Tuesday, April 27, 2010

Grist for the Mill

I don't agree with everything that is included in this essay from Shannon Love at Chicago Boyz, but there's a lot of good stuff here. We could pick at this one all day, but here are two relevant arguments:

The apparent sincere belief by many on the left that the wide spread Tea Party members are evil, violent people springs precisely from decades of indoctrination in which leftists are progressively trained to view their fellow Americans as evil, dangerous people from whom the benevolent state must protect them. They are especially trained to view white business people as evil. When they see a collection of white, small-to-medium-sized business-owners/self-employed, they automatically see a group of evil and dangerous people. They can’t help it. This is all they’ve been taught and all they say to each other.

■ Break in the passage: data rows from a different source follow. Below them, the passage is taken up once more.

(** The ABI name of the event and, per filter, its values in the ABI's order. *)
Definition filter_rows (f : vault_filters) : string * list (list abi_value) :=
  match f with
  | FActiveProtocolAdapterCleared values => ("ActiveProtocolAdapterCleared"%string, (λ v, [
      VFixed (ActiveProtocolAdapterClearedTopics_Adapter v)]) <$> values)
  | FActiveProtocolAdapterSet values => ("ActiveProtocolAdapterSet"%string, (λ v, [
      VFixed (ActiveProtocolAdapterSetTopics_ProtocolId v);
      VFixed (ActiveProtocolAdapterSetTopics_Adapter v)]) <$> values)
  | FCCIPBridged values => ("CCIPBridged"%string, (λ v, [
      VFixed (CCIPBridgedTopics_CcipMessageId v);
      VUint (CCIPBridgedTopics_DestinationChainSelector v);
      VUint (CCIPBridgedTopics_CcipTxType v)]) <$> values)
  | FCCIPReceived values => ("CCIPReceived"%string, (λ v, [
      VFixed (CCIPReceivedTopics_CcipMessageId v);
      VUint (CCIPReceivedTopics_SourceChainSelector v);
      VUint (CCIPReceivedTopics_CcipTxType v)]) <$> values)
  | FCcipGasLimitSet values => ("CcipGasLimitSet"%string, (λ v, [
      VUint (CcipGasLimitSetTopics_ChainSelector v);
      VBig (CcipGasLimitSetTopics_GasLimit v)]) <$> values)
  | FCrosschainVaultSet values => ("CrosschainVaultSet"%string, (λ v, [
      VUint (CrosschainVaultSetTopics_ChainSelector v);
      VFixed (CrosschainVaultSetTopics_Vault v)]) <$> values)
  | FDefaultAdminDelayChangeCanceled values => ("DefaultAdminDelayChangeCanceled"%string, (λ _, []) <$> values)
  | FDefaultAdminDelayChangeScheduled values => ("DefaultAdminDelayChangeScheduled"%string, (λ _, []) <$> values)
  | FDefaultAdminTransferCanceled values => ("DefaultAdminTransferCanceled"%string, (λ _, []) <$> values)
  | FDefaultAdminTransferScheduled values => ("DefaultAdminTransferScheduled"%string, (λ v, [
      VFixed (DefaultAdminTransferScheduledTopics_NewAdmin v)]) <$> values)
  | FDefaultCcipGasLimitSet values => ("DefaultCcipGasLimitSet"%string, (λ v, [
      VBig (DefaultCcipGasLimitSetTopics_GasLimit v)]) <$> values)
  | FEpochDepositToStrategySuccess values => ("EpochDepositToStrategySuccess"%string, (λ v, [
      VBig (EpochDepositToStrategySuccessTopics_EpochNonce v);
      VBig (EpochDepositToStrategySuccessTopics_Amount v)]) <$> values)
  | FEpochWithdrawFromStrategySuccess values => ("EpochWithdrawFromStrategySuccess"%string, (λ v, [
      VBig (EpochWithdrawFromStrategySuccessTopics_EpochNonce v);
      VBig (EpochWithdrawFromStrategySuccessTopics_Amount v)]) <$> values)
  | FInitialized values => ("Initialized"%string, (λ _, []) <$> values)
  | FLinkWithdrawn values => ("LinkWithdrawn"%string, (λ v, [
      VFixed (LinkWithdrawnTopics_Operator v); VBig (LinkWithdrawnTopics_Amount v)]) <$> values)
  | FPaused values => ("Paused"%string, (λ _, []) <$> values)
  | FRebalanceDepositFailure values => ("RebalanceDepositFailure"%string, (λ v, [
      VBig (RebalanceDepositFailureTopics_RebalanceNonce v);
      VBig (RebalanceDepositFailureTopics_Amount v)]) <$> values)
  | FRebalanceDepositRecoveryCleared values => ("RebalanceDepositRecoveryCleared"%string, (λ v, [
      VBig (RebalanceDepositRecoveryClearedTopics_RebalanceNonce v)]) <$> values)
  | FRebalanceDepositRecoveryStored values => ("RebalanceDepositRecoveryStored"%string, (λ v, [
      VBig (RebalanceDepositRecoveryStoredTopics_RebalanceNonce v);
      VBig (RebalanceDepositRecoveryStoredTopics_Amount v)]) <$> values)
  | FRebalanceDepositSuccess values => ("RebalanceDepositSuccess"%string, (λ v, [
      VBig (RebalanceDepositSuccessTopics_RebalanceNonce v);
      VBig (RebalanceDepositSuccessTopics_Amount v)]) <$> values)
  | FRebalanceWithdrawSuccess values => ("RebalanceWithdrawSuccess"%string, (λ v, [
      VBig (RebalanceWithdrawSuccessTopics_RebalanceNonce v);
      VBig (RebalanceWithdrawSuccessTopics_Amount v)]) <$> values)
  | FRoleAdminChanged values => ("RoleAdminChanged"%string, (λ v, [
      VFixed (RoleAdminChangedTopics_Role v); VFixed (RoleAdminChangedTopics_PreviousAdminRole v);
      VFixed (RoleAdminChangedTopics_NewAdminRole v)]) <$> values)
  | FRoleGranted values => ("RoleGranted"%string, (λ v, [
      VFixed (RoleGrantedTopics_Role v); VFixed (RoleGrantedTopics_Account v);
      VFixed (RoleGrantedTopics_Sender v)]) <$> values)
  | FRoleRevoked values => ("RoleRevoked"%string, (λ v, [
      VFixed (RoleRevokedTopics_Role v); VFixed (RoleRevokedTopics_Account v);
      VFixed (RoleRevokedTopics_Sender v)]) <$> values)
  | FUnpaused values => ("Unpaused"%string, (λ _, []) <$> values)
  | FUpgraded values => ("Upgraded"%string, (λ v, [
      VFixed (UpgradedTopics_Implementation v)]) <$> values)
  end.
Definition encode_filters `{GoTopics} (evt : Event) (f : vault_filters) : res (list TopicValues) :=
  match f with
  | FActiveProtocolAdapterCleared values => EncodeActiveProtocolAdapterClearedTopics evt values
  | FActiveProtocolAdapterSet values => EncodeActiveProtocolAdapterSetTopics evt values
  | FCCIPBridged values => EncodeCCIPBridgedTopics evt values
  | FCCIPReceived values => EncodeCCIPReceivedTopics evt values
  | FCcipGasLimitSet values => EncodeCcipGasLimitSetTopics evt values
  | FCrosschainVaultSet values => EncodeCrosschainVaultSetTopics evt values
  | FDefaultAdminDelayChangeCanceled values => EncodeDefaultAdminDelayChangeCanceledTopics evt values
  | FDefaultAdminDelayChangeScheduled values => EncodeDefaultAdminDelayChangeScheduledTopics evt values
  | FDefaultAdminTransferCanceled values => EncodeDefaultAdminTransferCanceledTopics evt values
  | FDefaultAdminTransferScheduled values => EncodeDefaultAdminTransferScheduledTopics evt values
  | FDefaultCcipGasLimitSet values => EncodeDefaultCcipGasLimitSetTopics evt values
  | FEpochDepositToStrategySuccess values => EncodeEpochDepositToStrategySuccessTopics evt values
  | FEpochWithdrawFromStrategySuccess values => EncodeEpochWithdrawFromStrategySuccessTopics evt values
  | FInitialized values => EncodeInitializedTopics evt values
  | FLinkWithdrawn values => EncodeLinkWithdrawnTopics evt values
  | FPaused values => EncodePausedTopics evt values
  | FRebalanceDepositFailure values => EncodeRebalanceDepositFailureTopics evt values
  | FRebalanceDepositRecoveryCleared values => EncodeRebalanceDepositRecoveryClearedTopics evt values
  | FRebalanceDepositRecoveryStored values => EncodeRebalanceDepositRecoveryStoredTopics evt values
  | FRebalanceDepositSuccess values => EncodeRebalanceDepositSuccessTopics evt values
  | FRebalanceWithdrawSuccess values => EncodeRebalanceWithdrawSuccessTopics evt values
  | FRoleAdminChanged values => EncodeRoleAdminChangedTopics evt values
  | FRoleGranted values => EncodeRoleGrantedTopics evt values
  | FRoleRevoked values => EncodeRoleRevokedTopics evt values
  | FUnpaused values => EncodeUnpausedTopics evt values
  | FUpgraded values => EncodeUpgradedTopics evt values
  end.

I wish that were an oversimplification, but I've heard such things too often to dismiss the thought out of hand. Then there's this, from the comment section:

The Assistant Village Idiot observed that Democratic candidates tend to say, “I’ll fight for you,” whereas Republican candidates tend to say, “I’ll work for you.”


I've noticed that, too. Read the whole thing. And a tip of the top hat to Picklesworth, who linked this article on Facebook.

3 comments:

Anonymous said...

Isn't sterotyping and bigotry supposed to wrong? I guess that only applies if you can use these for your benefit.

my name is Amanda said...

Blaming indoctrination is just a way to attempt to negate the other person's viewpoint. Not that any Liberal's POV is being accurately reflected in that description.

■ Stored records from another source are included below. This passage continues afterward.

(** The filters of a subscription. *)
Inductive vault_filters : Type :=
| FDefaultAdminDelayChangeCanceled (values : list DefaultAdminDelayChangeCanceledTopics)
| FDefaultAdminDelayChangeScheduled (values : list DefaultAdminDelayChangeScheduledTopics)
| FDefaultAdminTransferCanceled (values : list DefaultAdminTransferCanceledTopics)
| FDefaultAdminTransferScheduled (values : list DefaultAdminTransferScheduledTopics)
| FPaused (values : list PausedTopics)
| FRoleAdminChanged (values : list RoleAdminChangedTopics)
| FRoleGranted (values : list RoleGrantedTopics)
| FRoleRevoked (values : list RoleRevokedTopics)
| FUnpaused (values : list UnpausedTopics)
| FWorkflowMetadataSet (values : list WorkflowMetadataSetTopics)
| FWorkflowSelectorSet (values : list WorkflowSelectorSetTopics).

(** The ABI name of the event and, per filter, its values in the ABI's order. *)
Definition filter_rows (f : vault_filters) : string * list (list abi_value) :=
  match f with
  | FDefaultAdminDelayChangeCanceled values => ("DefaultAdminDelayChangeCanceled"%string, (λ _, []) <$> values)
  | FDefaultAdminDelayChangeScheduled values => ("DefaultAdminDelayChangeScheduled"%string, (λ _, []) <$> values)
  | FDefaultAdminTransferCanceled values => ("DefaultAdminTransferCanceled"%string, (λ _, []) <$> values)
  | FDefaultAdminTransferScheduled values => ("DefaultAdminTransferScheduled"%string, (λ v, [
      VFixed (DefaultAdminTransferScheduledTopics_NewAdmin v)]) <$> values)
  | FPaused values => ("Paused"%string, (λ _, []) <$> values)
  | FRoleAdminChanged values => ("RoleAdminChanged"%string, (λ v, [
      VFixed (RoleAdminChangedTopics_Role v); VFixed (RoleAdminChangedTopics_PreviousAdminRole v);
      VFixed (RoleAdminChangedTopics_NewAdminRole v)]) <$> values)
  | FRoleGranted values => ("RoleGranted"%string, (λ v, [
      VFixed (RoleGrantedTopics_Role v); VFixed (RoleGrantedTopics_Account v);
      VFixed (RoleGrantedTopics_Sender v)]) <$> values)
  | FRoleRevoked values => ("RoleRevoked"%string, (λ v, [
      VFixed (RoleRevokedTopics_Role v); VFixed (RoleRevokedTopics_Account v);
      VFixed (RoleRevokedTopics_Sender v)]) <$> values)
  | FUnpaused values => ("Unpaused"%string, (λ _, []) <$> values)
  | FWorkflowMetadataSet values => ("WorkflowMetadataSet"%string, (λ v, [
      VFixed (WorkflowMetadataSetTopics_WorkflowId v); VFixed (WorkflowMetadataSetTopics_Name v);
      VFixed (WorkflowMetadataSetTopics_Owner v)]) <$> values)
  | FWorkflowSelectorSet values => ("WorkflowSelectorSet"%string, (λ v, [
      VFixed (WorkflowSelectorSetTopics_WorkflowId v);
      VFixed (WorkflowSelectorSetTopics_Selector v);
      VBool (WorkflowSelectorSetTopics_IsAllowlisted v)]) <$> values)
  end.
Definition encode_filters `{GoTopics} (evt : Event) (f : vault_filters) : res (list TopicValues) :=
  match f with
  | FDefaultAdminDelayChangeCanceled values => EncodeDefaultAdminDelayChangeCanceledTopics evt values
  | FDefaultAdminDelayChangeScheduled values => EncodeDefaultAdminDelayChangeScheduledTopics evt values
  | FDefaultAdminTransferCanceled values => EncodeDefaultAdminTransferCanceledTopics evt values
  | FDefaultAdminTransferScheduled values => EncodeDefaultAdminTransferScheduledTopics evt values
  | FPaused values => EncodePausedTopics evt values
  | FRoleAdminChanged values => EncodeRoleAdminChangedTopics evt values
  | FRoleGranted values => EncodeRoleGrantedTopics evt values
  | FRoleRevoked values => EncodeRoleRevokedTopics evt values
  | FUnpaused values => EncodeUnpausedTopics evt values
  | FWorkflowMetadataSet values => EncodeWorkflowMetadataSetTopics evt values
  | FWorkflowSelectorSet values => EncodeWorkflowSelectorSetTopics evt values
  end.

(** ** Correctness *)
Definition inputs (e : vault_event) : list Argument := inputs_of events (describe e).1.
Definition well_typed (e : vault_event) : Prop := typed_values (inputs e) (describe e).2.

Section Correctness.
Context `{GoTopics} (c : WorkflowRouter).

(** The encoders of topic filters: one rule per indexed input of the ABI, in its
    order, from the field of that name. *)
Theorem WorkflowRouterTopics_reference evt f :
  encode_filters evt f = encode_topics evt (inputs_of events (filter_rows f).1) (filter_rows f).2.
Proof. destruct f; cbn [encode_filters filter_rows]; topics_case. Qed.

I've never heard the comparison between campaign promises, but if I had to guess, the reason isn't as nefarious as is being insinuated. The Left represents Liberals, yes, but it is also the party of those who would be disenfranchised, if they, or their elected leaders did not fight for those rights. Examples include immigration rights, gay rights, civil rights for women and POC - people who by either overt disenfranchisement (preventing poor people from voting) or simply lack of privilege (in terms of race/sex/income, ie. white male privilege) would not have a voice, or as much of a voice.

W.B. Picklesworth said...

Are you disenfranchised and voiceless because someone prevents you from voting and speaking? Or are you applying a different standard?

Because I'm not aware of a whole lot of gender/race/income prohibitions on voting these days. And I'm not aware of a whole lot of prohibitions on speaking your mind either. If the street corner isn't good enough, you can always start a blog. Don't have a computer? Go to the library.

"Privilege" is leftist code for "I want to discriminate against a class of people, but can't actually justify it with a valid argument."